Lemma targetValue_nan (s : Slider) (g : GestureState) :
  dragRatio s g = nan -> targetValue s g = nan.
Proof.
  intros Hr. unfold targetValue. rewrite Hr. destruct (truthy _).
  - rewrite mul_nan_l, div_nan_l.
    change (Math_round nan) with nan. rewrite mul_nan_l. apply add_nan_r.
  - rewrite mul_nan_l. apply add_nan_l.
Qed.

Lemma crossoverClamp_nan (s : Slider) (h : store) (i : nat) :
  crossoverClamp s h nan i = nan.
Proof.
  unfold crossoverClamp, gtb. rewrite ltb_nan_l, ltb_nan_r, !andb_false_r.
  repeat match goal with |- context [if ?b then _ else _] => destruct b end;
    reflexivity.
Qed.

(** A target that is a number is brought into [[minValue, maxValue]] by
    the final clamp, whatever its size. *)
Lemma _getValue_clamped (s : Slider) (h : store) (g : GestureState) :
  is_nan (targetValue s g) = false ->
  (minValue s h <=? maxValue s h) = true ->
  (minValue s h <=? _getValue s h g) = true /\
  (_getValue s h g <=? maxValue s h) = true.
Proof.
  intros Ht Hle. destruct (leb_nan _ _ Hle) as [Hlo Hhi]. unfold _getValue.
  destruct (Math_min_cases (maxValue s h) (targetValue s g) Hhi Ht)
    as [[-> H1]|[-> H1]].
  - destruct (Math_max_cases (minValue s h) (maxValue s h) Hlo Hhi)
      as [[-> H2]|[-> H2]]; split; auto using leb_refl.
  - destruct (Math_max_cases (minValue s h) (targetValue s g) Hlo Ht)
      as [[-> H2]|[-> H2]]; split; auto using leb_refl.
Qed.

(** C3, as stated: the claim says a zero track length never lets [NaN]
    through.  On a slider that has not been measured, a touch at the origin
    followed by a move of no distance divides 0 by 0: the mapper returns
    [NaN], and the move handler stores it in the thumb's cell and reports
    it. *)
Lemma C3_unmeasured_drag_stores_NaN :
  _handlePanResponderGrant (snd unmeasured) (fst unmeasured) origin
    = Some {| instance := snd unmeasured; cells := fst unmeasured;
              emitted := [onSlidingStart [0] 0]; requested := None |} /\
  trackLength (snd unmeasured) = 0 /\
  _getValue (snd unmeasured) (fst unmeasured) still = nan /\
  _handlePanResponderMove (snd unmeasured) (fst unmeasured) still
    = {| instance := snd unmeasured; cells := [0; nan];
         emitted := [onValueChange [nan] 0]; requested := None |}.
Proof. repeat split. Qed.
# # #
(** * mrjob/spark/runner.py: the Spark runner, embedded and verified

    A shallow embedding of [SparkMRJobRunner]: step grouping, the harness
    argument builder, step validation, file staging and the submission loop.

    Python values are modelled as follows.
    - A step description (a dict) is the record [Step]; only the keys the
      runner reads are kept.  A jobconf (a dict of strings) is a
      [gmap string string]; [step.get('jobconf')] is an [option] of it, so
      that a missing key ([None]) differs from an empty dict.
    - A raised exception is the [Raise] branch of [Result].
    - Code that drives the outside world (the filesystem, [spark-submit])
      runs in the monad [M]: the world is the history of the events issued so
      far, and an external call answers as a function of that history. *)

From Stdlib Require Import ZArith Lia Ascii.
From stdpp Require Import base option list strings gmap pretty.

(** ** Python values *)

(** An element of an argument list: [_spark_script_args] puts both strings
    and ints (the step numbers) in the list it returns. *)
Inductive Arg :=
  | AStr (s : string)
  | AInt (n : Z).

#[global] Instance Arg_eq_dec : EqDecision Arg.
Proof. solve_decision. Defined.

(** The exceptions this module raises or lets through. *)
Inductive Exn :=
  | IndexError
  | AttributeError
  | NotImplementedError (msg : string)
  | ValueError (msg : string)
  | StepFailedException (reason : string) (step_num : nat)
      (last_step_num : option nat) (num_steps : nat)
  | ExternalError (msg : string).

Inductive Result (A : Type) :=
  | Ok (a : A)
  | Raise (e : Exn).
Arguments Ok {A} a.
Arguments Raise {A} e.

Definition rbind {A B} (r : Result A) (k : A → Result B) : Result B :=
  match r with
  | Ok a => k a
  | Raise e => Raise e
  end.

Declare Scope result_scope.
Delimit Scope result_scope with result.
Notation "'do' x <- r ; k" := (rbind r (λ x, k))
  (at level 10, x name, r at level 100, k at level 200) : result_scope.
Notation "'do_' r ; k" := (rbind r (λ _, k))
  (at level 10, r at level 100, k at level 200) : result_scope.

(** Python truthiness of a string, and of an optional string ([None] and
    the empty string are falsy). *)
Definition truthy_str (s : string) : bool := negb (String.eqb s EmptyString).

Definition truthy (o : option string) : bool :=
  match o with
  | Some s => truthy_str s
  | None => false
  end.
# # #
From the records above, transcribe exactly the run of lines that opens with the line holding "(** An element" and closes with the line holding "None => false", both included.

(** An element of an argument list: [_spark_script_args] puts both strings
    and ints (the step numbers) in the list it returns. *)
Inductive Arg :=
  | AStr (s : string)
  | AInt (n : Z).

#[global] Instance Arg_eq_dec : EqDecision Arg.
Proof. solve_decision. Defined.

(** The exceptions this module raises or lets through. *)
Inductive Exn :=
  | IndexError
  | AttributeError
  | NotImplementedError (msg : string)
  | ValueError (msg : string)
  | StepFailedException (reason : string) (step_num : nat)
      (last_step_num : option nat) (num_steps : nat)
  | ExternalError (msg : string).

Inductive Result (A : Type) :=
  | Ok (a : A)
  | Raise (e : Exn).
Arguments Ok {A} a.
Arguments Raise {A} e.

Definition rbind {A B} (r : Result A) (k : A → Result B) : Result B :=
  match r with
  | Ok a => k a
  | Raise e => Raise e
  end.

Declare Scope result_scope.
Delimit Scope result_scope with result.
Notation "'do' x <- r ; k" := (rbind r (λ x, k))
  (at level 10, x name, r at level 100, k at level 200) : result_scope.
Notation "'do_' r ; k" := (rbind r (λ _, k))
  (at level 10, r at level 100, k at level 200) : result_scope.

(** Python truthiness of a string, and of an optional string ([None] and
    the empty string are falsy). *)
Definition truthy_str (s : string) : bool := negb (String.eqb s EmptyString).

Definition truthy (o : option string) : bool :=
  match o with
  | Some s => truthy_str s
  | None => false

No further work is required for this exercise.